#### SUPPLIED ENTRIES:
(** * microapp: execution context and application lifecycle

    A shallow embedding of the Go packages [context] (the execution context
    that carries correlation id, token, unit of work, action and logger) and
    [microapp] (database bootstrap, server start and stop, logging
    middleware), with the properties their description states.

    Conventions.
    - A Go [string] is a byte string: Rocq's [string].
    - A [map[string]string] handed to a [for k, v := range] loop is given as
      the list of its entries in the order that loop visits them; every
      result below holds for each order.
    - A pointer to a heap-allocated struct is an index into a store.
    - Calls that leave the program (the log sink, the SQL driver, the HTTP
      server, the clock, the random source) are recorded as events; what
      they return is an input of the model. *)

From Stdlib Require Import ZArith NArith List Lia.
From Stdlib.Strings Require Import Ascii String Byte.
From stdpp Require Import base option list strings gmap fin_maps.

Local Open Scope Z_scope.

(* ===================================================================== *)
(** * Package [strings] of the Go standard library (the parts used)      *)
(* ===================================================================== *)

Module Strings.

(** [asciiSpace]: the six ASCII bytes that [strings.TrimSpace] removes. *)
Definition asciiSpace (c : ascii) : bool :=
  let n := N_of_ascii c in
  ((n =? 9) || (n =? 10) || (n =? 11) || (n =? 12) || (n =? 13) || (n =? 32))%N.

(** White space of two bytes in UTF-8: U+0085 and U+00A0. *)
Definition space2 (c0 c1 : ascii) : bool :=
  let a := N_of_ascii c0 in
  let b := N_of_ascii c1 in
  ((a =? 194) && ((b =? 133) || (b =? 160)))%N.

(** White space of three bytes in UTF-8: U+1680, U+2000..U+200A, U+2028,
    U+2029, U+202F, U+205F and U+3000 ([unicode.IsSpace] beyond Latin-1). *)
Definition space3 (c0 c1 c2 : ascii) : bool :=
  let a := N_of_ascii c0 in
  let b := N_of_ascii c1 in
  let c := N_of_ascii c2 in
  (((a =? 225) && (b =? 154) && (c =? 128))
   || ((a =? 226) && (b =? 128)
       && (((128 <=? c) && (c <=? 138)) || (c =? 168) || (c =? 169) || (c =? 175)))
   || ((a =? 226) && (b =? 129) && (c =? 159))
   || ((a =? 227) && (b =? 128) && (c =? 128)))%N.

(** [TrimLeftFunc s unicode.IsSpace]: drop leading white-space runes. A byte
    sequence that is not the encoding of a white-space rune stops the scan. *)
Fixpoint trimLeft (s : string) : string :=
  match s with
  | String c0 r0 =>
      if asciiSpace c0 then trimLeft r0
      else match r0 with
           | String c1 r1 =>
               if space2 c0 c1 then trimLeft r1
               else match r1 with
                    | String c2 r2 => if space3 c0 c1 c2 then trimLeft r2 else s
                    | EmptyString => s
                    end
           | EmptyString => s
           end
  | EmptyString => s
  end.
(** [getDeviceRateSettings]: [device.disablePushOn ?? false]. *)
Definition deviceDisablePushOn (d : Device) : bool :=
  match disablePushOn d with Some b => b | None => false end.
Definition deviceDisablePushOff (d : Device) : bool :=
  match disablePushOff d with Some b => b | None => false end.

(** [getOtherConfigSettings]: [(device as irOtherConfig).type ?? 'Outlet']. *)
Definition otherDeviceType (d : Device) : string :=
  match otherType d with Some t => t | None => "Outlet" end.

(** [device.firmware ?? accessory.context.version ?? this.platform.version ?? '0.0.0'] *)
Definition deviceFirmwareVersion (fw ctxVersion platformVersion : option string)
  : string :=
  match fw, ctxVersion, platformVersion with
  | Some v, _, _ => v
  | None, Some v, _ => v
  | None, None, Some v => v
  | None, None, None => "0.0.0"
  end.

(** The version arithmetic of [getDeviceContext]: the two branches on
    [version.includes('.')].  In the first, [match] is [null] when nothing
    is left, and [validVersion ?? '0.0.0'] applies; in the second [replace]
    returns a string, so its [?? '0.0.0'] never applies. *)
Definition deviceVersion (version : string) : string :=
  if negb (Version.includesDot version) then
    match Version.matchAny (Version.replaceV version) with
    | [] => "0.0.0"
    | m => Version.joinDot m
    end
  else Version.replaceV version.

Definition context_version (s : State) : option string :=
  match context s !! "version" with
  | Some (VStr v) => Some v
  | _ => None
  end.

#### TASK GOAL:
Pull every line containing the word "EmptyString" out of the entries above.

#### SOLUTION TO THIS EXERCISE:
                    | EmptyString => s
           | EmptyString => s
  | EmptyString => s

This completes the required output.